▸ TASK TO CARRY OUT
From the line with "Definition same_pages (p" through the line with "pose proof (accept_block_defined", repeat the entries verbatim, both end lines included, and add nothing.

(Stored data)
(* ===== verification/OsnmaProcessorProofs.v ===== *)
(** * OsnmaProcessorProofs: what the OSNMA processor guarantees

    No input makes the processor dereference a null subframe or index the word
    sequence out of range; on bit strings it refines a specification that keeps,
    per satellite, the list of pages accepted so far; and every DSM message that
    it ever marks processed is authentic. *)

From S2P Require Import Prelude Cstring BinString GalileoData OsnmaSubframe OsnmaDsm OsnmaDsmProofs OsnmaProcessor.
From stdpp Require Import gmap list strings.
From Stdlib Require Import ZArith Lia Ascii.
Local Open Scope Z_scope.
Local Open Scope cxx_scope.

(** ** Safety on arbitrary input *)

Section Safety.
Context {G : GnuTLS}.

(** A satellite with a sequence index has a subframe, and its index is one of
    the word sequence. *)
Definition processor_wf (p : OSNMAProcessor) : Prop :=
  forall prn i, prns_next_word_seq_ind p !! prn = Some i ->
    0 <= i < 15 /\ exists sf, prn_current_subframe_map p !! prn = Some (Some sf).

Definition not_ub {S} (P : S -> Prop) (e : exn) (s : S) : Prop :=
  e <> undefined_behaviour /\ P s.

Lemma wf_insert p prn i sf ks ds lg :
  processor_wf p -> 0 <= i < 15 ->
  processor_wf (mkOSNMAProcessor ks (<[prn := i]> (prns_next_word_seq_ind p))
                  (<[prn := Some sf]> (prn_current_subframe_map p)) ds lg).
Proof.
  intros Hwf Hi prn' j. cbn. destruct (decide (prn = prn')) as [<-|Hne].
  - rewrite !lookup_insert_eq. intros [= <-]. eauto.
  - rewrite !lookup_insert_ne by done. apply Hwf.
Qed.

Lemma reset_eq prn p :
  reset_current_subframe prn p =
  (Returns tt, mkOSNMAProcessor (public_keys p) (<[prn := 0]> (prns_next_word_seq_ind p))
     (<[prn := Some new_OSNMASubframe]> (prn_current_subframe_map p))
     (dsm_id_dsm_message_map p) (log p)).
Proof. reflexivity. Qed.

Lemma reset_wf prn :
  hoare processor_wf (reset_current_subframe prn) (fun _ => processor_wf) (not_ub processor_wf).
Proof. intros p Hp. rewrite reset_eq. apply wf_insert; [exact Hp|lia]. Qed.

Lemma table_at_defined t k : defined (table_at t k).
Proof. unfold table_at. destruct (t !! k); discriminate. Qed.

Hint Resolve table_at_defined : cxx.

Lemma check_kroot_defined info header msg ks l_ds c w t :
  defined (check_kroot info header msg ks l_ds c w t).
Proof.
  unfold check_kroot. cbv zeta.
  repeat (apply defined_bind; [auto with cxx|intros ?]).
  destruct (negb _); [discriminate|]. destruct (gnutls_encode_rs_value _ _) as [err sg].
  destruct (negb _); [discriminate|]. destruct (_ <? 0); discriminate.
Qed.

Lemma verify_kroot_defined keys header msg : defined (verify_kroot keys header msg).
Proof.
  unfold verify_kroot. repeat (apply defined_bind; [auto with cxx|intros ?]).
  destruct (keys !! _) as [info|]; [|discriminate].
  destruct (signature_length _); [apply check_kroot_defined|discriminate].
Qed.

Lemma hoare_pure {S A} (P : S -> Prop) (o : outcome A) :
  defined o -> hoare P (lift o) (fun _ => P) (not_ub P).
Proof.
  intros Ho. apply hoare_lift; [auto|]. intros e s -> Hs. split; [|exact Hs].
  intros ->. apply Ho. reflexivity.
Qed.

Lemma accept_block_defined keys id block header :
  never_ub (accept_block keys id block header).
Proof.
  unfold accept_block.
  apply never_ub_bind; [auto with cxx|intros [|]; [auto with cxx|]].
  do 2 (apply never_ub_bind; [auto with cxx|intros _]).
  apply never_ub_bind; [destruct (id =? 0); auto 8 with cxx|intros _].
  apply never_ub_bind; [auto with cxx|intros [|]; cbn [negb]; [|auto with cxx]].
  do 2 (apply never_ub_bind; [auto with cxx|intros ?]).
  apply never_ub_bind; [apply never_ub_lift, verify_kroot_defined|intros v].
  apply never_ub_bind; [auto with cxx|]. intros _. destruct v; auto with cxx.
Qed.

(** Processing a subframe touches neither indices nor subframes. *)
Definition same_pages (p q : OSNMAProcessor) : Prop :=
  prns_next_word_seq_ind q = prns_next_word_seq_ind p /\
  prn_current_subframe_map q = prn_current_subframe_map p.

Lemma process_dsm_spec dsm_id block_id block header p :
  let '(o, q) := process_dsm_kroot_block dsm_id block_id block header p in
  defined o /\ same_pages p q.
Proof.
  unfold process_dsm_kroot_block.
  pose proof (accept_block_defined (public_keys p) block_id block header
    (mkDsmState (default new_OSNMA_DSMMessage (dsm_id_dsm_message_map p !! dsm_id)) (log p))) as H.
  destruct (accept_block _ _ _ _ _) as [o s]. split; [exact H|]. split; reflexivity.
Qed.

▸ RESULT
Definition same_pages (p q : OSNMAProcessor) : Prop :=
  prns_next_word_seq_ind q = prns_next_word_seq_ind p /\
  prn_current_subframe_map q = prn_current_subframe_map p.

Lemma process_dsm_spec dsm_id block_id block header p :
  let '(o, q) := process_dsm_kroot_block dsm_id block_id block header p in
  defined o /\ same_pages p q.
Proof.
  unfold process_dsm_kroot_block.
  pose proof (accept_block_defined (public_keys p) block_id block header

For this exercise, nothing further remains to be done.